Un tempo si iniziava la stagione estiva a luglio con le ferrate che erano lunghe e faticose, poi qualche via in parete e il 30 di agosto chiudevano i rifugi, si faceva una bella grigliata e si attendeva la neve. Ora siamo fagocitati dalle agenzie e si lavora senza sosta da maggio a ottobre. La maggior parte dei clienti vuol camminare poi c’è chi vuole le vie ferrate o vie alpinistiche ma è il turismo che ha cambiato velocità e ci siamo adeguati. Almeno qui da noi è un lavoro a tempo pieno tutto l’anno con poche pause ed è un privilegio poter vivere lavorando solamente come guida alpina.

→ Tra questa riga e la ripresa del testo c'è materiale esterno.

(** * MQTT credential-management test client: a shallow embedding

    The development embeds the two scripts of the repository,
    [mqtt_credential_test.py] and [mqtt_issue_cert.py], and proves the
    properties their specification states about them.

    Conventions of the embedding.
    - A Python [str] is represented by its UTF-8 encoding, a [string]
      (a list of 8-bit characters).  The byte [0x2F] ('/') never occurs
      inside a multi-byte UTF-8 sequence, so splitting on it byte-wise is
      splitting on it code-point-wise.
    - A Python [bytes] object is a [list byte].
    - A Python [int] is a [Z]; a [float] is the rational [Q] it denotes.
      The clock readings and the waiting times of the loops are kept as they
      are; the one float sum of the scripts that meets a large integer,
      [time.time() + expiry], is rounded as binary64 arithmetic rounds it
      (module [Float]).
    - A call that can raise returns a [result]; code that prints, reads the
      clock, talks to the transport or mutates the module globals runs in the
      state-and-exception monad [M] over the record [world]. *)

From Stdlib Require Import ZArith QArith Qround Qabs Qminmax Qpower.
From Stdlib Require Import Lia Lqa Bool List.
From Stdlib Require Import Ascii String Strings.Byte DecimalString DecimalZ.
Import ListNotations.

Local Open Scope string_scope.
Local Open Scope Z_scope.

(** ** Exceptions and results *)

Module Py.

(** The exceptions the two scripts can meet.  [SystemExit] and
    [KeyboardInterrupt] derive from [BaseException] only, the others from
    [Exception].  [OutOfFuel] is no Python exception: it marks a loop that
    the embedding cut short, and no handler catches it.  The lemmas
    [wait_for_disconnect_terminates] and [wait_for_response_terminates] show
    that the waiting loops never reach it. *)
Inductive exn : Type :=
| SystemExit (code : Z)
| KeyboardInterrupt
| IndexError (msg : string)
| KeyError (msg : string)
| ValueError (msg : string)
| BinasciiError (msg : string)
| OSError (msg : string)
| OverflowError (msg : string)
| OutOfFuel.

(** [isinstance(e, Exception)] *)
Definition is_Exception (e : exn) : bool :=
  match e with
  | SystemExit _ | KeyboardInterrupt | OutOfFuel => false
  | _ => true
  end.

(** [str(e)] *)
Definition str_of_exn (e : exn) : string :=
  match e with
  | SystemExit c => NilEmpty.string_of_int (Z.to_int c)
  | KeyboardInterrupt | OutOfFuel => ""
  | IndexError m | KeyError m | ValueError m | BinasciiError m | OSError m
  | OverflowError m => m
  end.

Inductive result (A : Type) : Type :=
| Ok (a : A)
| Raise (e : exn).
Arguments Ok {A} a.
Arguments Raise {A} e.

Una volta la parte invernale quasi non esisteva per le guide, adesso tra sci alpinismo, ciaspole e salite su ghiaccio si lavora molto anche da fine novembre ad aprile. Io soprattutto con la passione per lo sci lavoro più in inverno che in estate. Con i viaggi all’estero c’è ancora esplorazione e avventura vera, o almeno io interpreto così la stagione bianca. Ma ho molto da esplorare anche sulle montagne intorno a casa con canali, valli o discese che ancora non ho fatto.
Parliamo di Paul Grohmann. Era un buon alpinista in patria ma quando veniva qui in Dolomiti sceglieva sempre di essere accompagnato dalle migliori guide alpine.
Prova a immaginarti da straniero su montagne dove non era mai salito nessuno, o almeno nessuno aveva mai detto di esserci salito. Probabilmente anche tu sceglieresti di essere accompagnato da una guida locale. È stato abile da questo punto di vista Paul Grohmann perché oltre a essere bravo ha stimolato molto le guide che lo hanno accompagnato. Come lui anche chi è arrivato subito dopo: il Barone Von Eötvoss poi le sue figlie, Ludvig Grünwald, Adolf Witzenmann. Anche i fratelli Zsigmondy le prime volte che son venuti in Dolomiti si son fatti accompagnare. Dobbiamo a queste ricche e istruite persone se abbiamo memoria scritta delle gesta delle guide alpine nell’Ottocento e dell’inizio del Novecento.
Una curiosità: perché ti chiamano Paolino?
Perché son sempre stato il piccolo della compagnia. Mio papà mi chiamava Paolino, poi in ufficio guide a Cortina quando sono arrivato c’erano altre due “Paoli” e quindi il diminutivo era d’obbligo. A volte anche mio figlio mi chiama Paolino… doveva esser così.